Genre : Drame
Durée : 127’
Acteurs : Mads Mikkelsen, Amanda Collin, Simon Bennebjerg, Kristine Kujath Thorp, Gustav Lindh, Jacob Lohmann, Magnus Krepper...
Synopsis :
1755, Danemark. Le capitaine Ludvig Kahlen s’est fixé pour objectif de rendre les landes danoises sauvages habitables afin d’y établir une colonie au nom du roi Frédéric V. En échange, il attend un titre royal accompagné d’honneurs et de richesses. Cependant, Kahlen a rapidement un ennemi sur place. En effet, selon l’impitoyable propriétaire terrien Frederik de Schinkel, le terrain est déjà en sa possession. Lorsque De Schinkel découvre que deux de ses ouvriers se sont échappés pour rejoindre Kahlen, il jure de se venger. Kahlen ne se laisse pas intimider et entre dans la mêlée, au péril de sa vie et de celle de sa communauté naissante.

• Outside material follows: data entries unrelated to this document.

Lemma Trace_renderLoop (videoReady : bool) (run : ProcessRun F) (now : F)
  (h : list F) (g : GhostWheelAR F) :
  Trace h g -> exists h', Trace h' (stateOf (renderLoop videoReady run now g)).
Proof.
  intros Ht. unfold renderLoop, process.
  destruct (arLoaded g && videoReady).
  - destruct (Trace_dispatch (detections run) Ht) as [h' Ht'].
    destruct (dispatch (detections run) g) as [g1|g1]; cbn in *.
    + destruct (processFails run); cbn; eauto using trace_timeout.
    + eauto.
  - cbn. eauto using trace_timeout.
Qed.

(** The frames that reach the timeout test.  In every frame in which the
    recogniser does not throw, if [now] is more than 200 ms after
    [lastMarkerTime], the container is set invisible and [markerVisible] is
    cleared.  So when a frame is rendered with the container visible, the
    handler has accepted a detection, [lastMarkerTime] is the time of the
    latest one, and [now] is not more than 200 ms after it. *)
Theorem no_ghost_anchor (videoReady : bool) (run : ProcessRun F) (now : F)
  (h : list F) (g g' : GhostWheelAR F) :
  Trace h g ->
  renderLoop videoReady run now g = Normal g' ->
  ((now - lastMarkerTime g' >? lit 200) = true ->
     visible (container g') = false /\ markerVisible g' = false) /\
  (visible (container g') = true ->
     (now - lastMarkerTime g' >? lit 200) = false /\
     exists t h', Trace (t :: h') g' /\ lastMarkerTime g' = t).
Proof.
  intros Ht Hr.
  destruct (Trace_renderLoop videoReady run now Ht) as [h' Ht'].
  rewrite Hr in Ht'; cbn in Ht'.
  assert (Hc : exists g1, g' = checkTimeout now g1).
  { unfold renderLoop in Hr.
    destruct (if arLoaded g && videoReady then process run g else Normal g)
      as [g1|g1]; [|discriminate].
    exists g1. congruence. }
  destruct Hc as [g1 ->].
  assert (Hgate : (now - lastMarkerTime (checkTimeout now g1) >? lit 200) = true ->
                  visible (container (checkTimeout now g1)) = false /\
                  markerVisible (checkTimeout now g1) = false).
  { unfold checkTimeout.
    destruct (now - lastMarkerTime g1 >? lit 200) eqn:Hg; cbn; [auto|congruence]. }
  split; [exact Hgate|].
  intros Hvis. split.
  - destruct (now - lastMarkerTime (checkTimeout now g1) >? lit 200); [|reflexivity].
    destruct Hgate as [Hf _]; congruence.
  - destruct (Trace_visible Ht' Hvis) as (t & h'' & -> & Hl). eauto.
Qed.

End GestureGeneric.

Section GestureReal.
Import Three Gesture.
Local Open Scope R_scope.

Lemma orZero_Some (c : R) : orZero (Some c) = c.
Proof.
  unfold orZero; cbn. unfold Rtruthy, Q2R. destruct (Req_dec_T c 0); cbn; lra.
Qed.

Lemma orZero_None : orZero (F := R) None = 0.
Proof. unfold orZero; cbn. unfold Q2R; cbn; lra. Qed.

Lemma lerp_smoothing (a b t : R) : lerp a b t = a + (b - a) * t.
Proof. unfold lerp; cbn. unfold Q2R; cbn. lra. Qed.
(** <<
    def basename(p):
        i = p.rfind('/') + 1
        return p[i:]
    >> *)
Definition basename (p : string) : string :=
  let i := rfind p "/" + 1 in
  slice_from p i.

(** The loop of [_splitext] that skips leading dots of the file name:
    [true] when it meets a character other than ['.'] before [dotIndex]
    (the function then returns the split), [false] when it runs out. *)
Fixpoint found_non_dot (p : string) (filenameIndex : Z) (steps : nat) : bool :=
  match steps with
  | O => false
  | S k =>
      match String.get (Z.to_nat filenameIndex) p with
      | Some a =>
          if negb (Ascii.eqb a ".") then true
          else found_non_dot p (filenameIndex + 1) k
      | None => true
      end
  end.

(** <<
    def _splitext(p, sep, altsep, extsep):
        sepIndex = p.rfind(sep)
        dotIndex = p.rfind(extsep)
        if dotIndex > sepIndex:
            filenameIndex = sepIndex + 1
            while filenameIndex < dotIndex:
                if p[filenameIndex:filenameIndex+1] != extsep:
                    return p[:dotIndex], p[dotIndex:]
                filenameIndex += 1
        return p, p[:0]
    >> *)
Definition splitext (p : string) : string * string :=
  let sepIndex := rfind p "/" in
  let dotIndex := rfind p "." in
  if (dotIndex >? sepIndex)
     && found_non_dot p (sepIndex + 1) (Z.to_nat (dotIndex - (sepIndex + 1)))
  then (slice_to p dotIndex, slice_from p dotIndex)
  else (p, EmptyString).

(** [os.path.join(a, b)] with one component after the first:
    <<
    path = a
    if b.startswith(sep):               path = b
    elif not path or path.endswith(sep): path += b
    else:                                path += sep + b
    >> *)
Definition join (a b : string) : string :=
  if startswith_sep b then b
  else if (String.eqb a "" || endswith_sep a) then a +:+ b
  else a +:+ "/" +:+ b.

End posixpath.

(** ** The file system *)

(** Regular files, links and directories.  The content of a regular file
    is kept under one path; [links] sends every other path that names the
    same file (a symbolic link to it, or a hard link) to that path, so two
    paths can name one file; [dirs] are the directories. *)
Record FileSystem := MkFS {
  contents : gmap string (list byte);
  links : gmap string string;
  dirs : gset string
}.

(** The path a file is kept under, for a path that names it. *)
Definition resolve (f : FileSystem) (path : string) : string :=
  default path (links f !! path).

(** Reading and writing go through the links: [f !! path] is the content
    of the file [path] names, [<[path := bytes]> f] writes the file [path]
    names (creating it when there is none). *)
Global Instance fs_lookup : Lookup string (list byte) FileSystem :=
  λ path f, contents f !! resolve f path.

La critique express de Julien
Candidature officielle danoise pour le titre de meilleur long métrage en langue étrangère lors de la 96e cérémonie des Oscars (sans pour autant faire partie de la short list finale), "King’s Land" est un drame épique se situant dans les landes danoises du milieu des années 1700, tout en étant basé sur l’histoire "The Captain and Ann Barbara" (2020) écrite par Ida Jessen. Et c’est évidemment à Mads Mikkelsen que le réalisateur Nikolaj Arcel a offert le premier rôle, lequel joue ici Ludvig Kahlen, un officier danois modeste de naissance, prenant sa retraite après 25 ans de service dans l’armée allemande, mais ayant un projet de grande ampleur dans la tête. Bénéficiant d’une maigre pension, celui-ci souhaite, en effet, la mettre à profit pour construire une propriété sur la lande du Jutland, afin d’y cultiver la pomme de terre, ce qui serait une première sur ces terres sauvages, arides et reculées. Ayant alors obtenu l’autorisation de la Cour royale, ce dernier espère y établir une colonie au nom du Roi et, en échange, obtenir un titre de noblesse, ainsi qu’un manoir associé. Sauf que l’ambitieux projet de Kahlen sera vu d’un mauvais œil par Frederik de Schinkel (Simon Bennebjerg), un riche seigneur et magistrat foncier s’accaparant la propriété de la lande, lequel fera tout pour faire obstacle à Ludvig...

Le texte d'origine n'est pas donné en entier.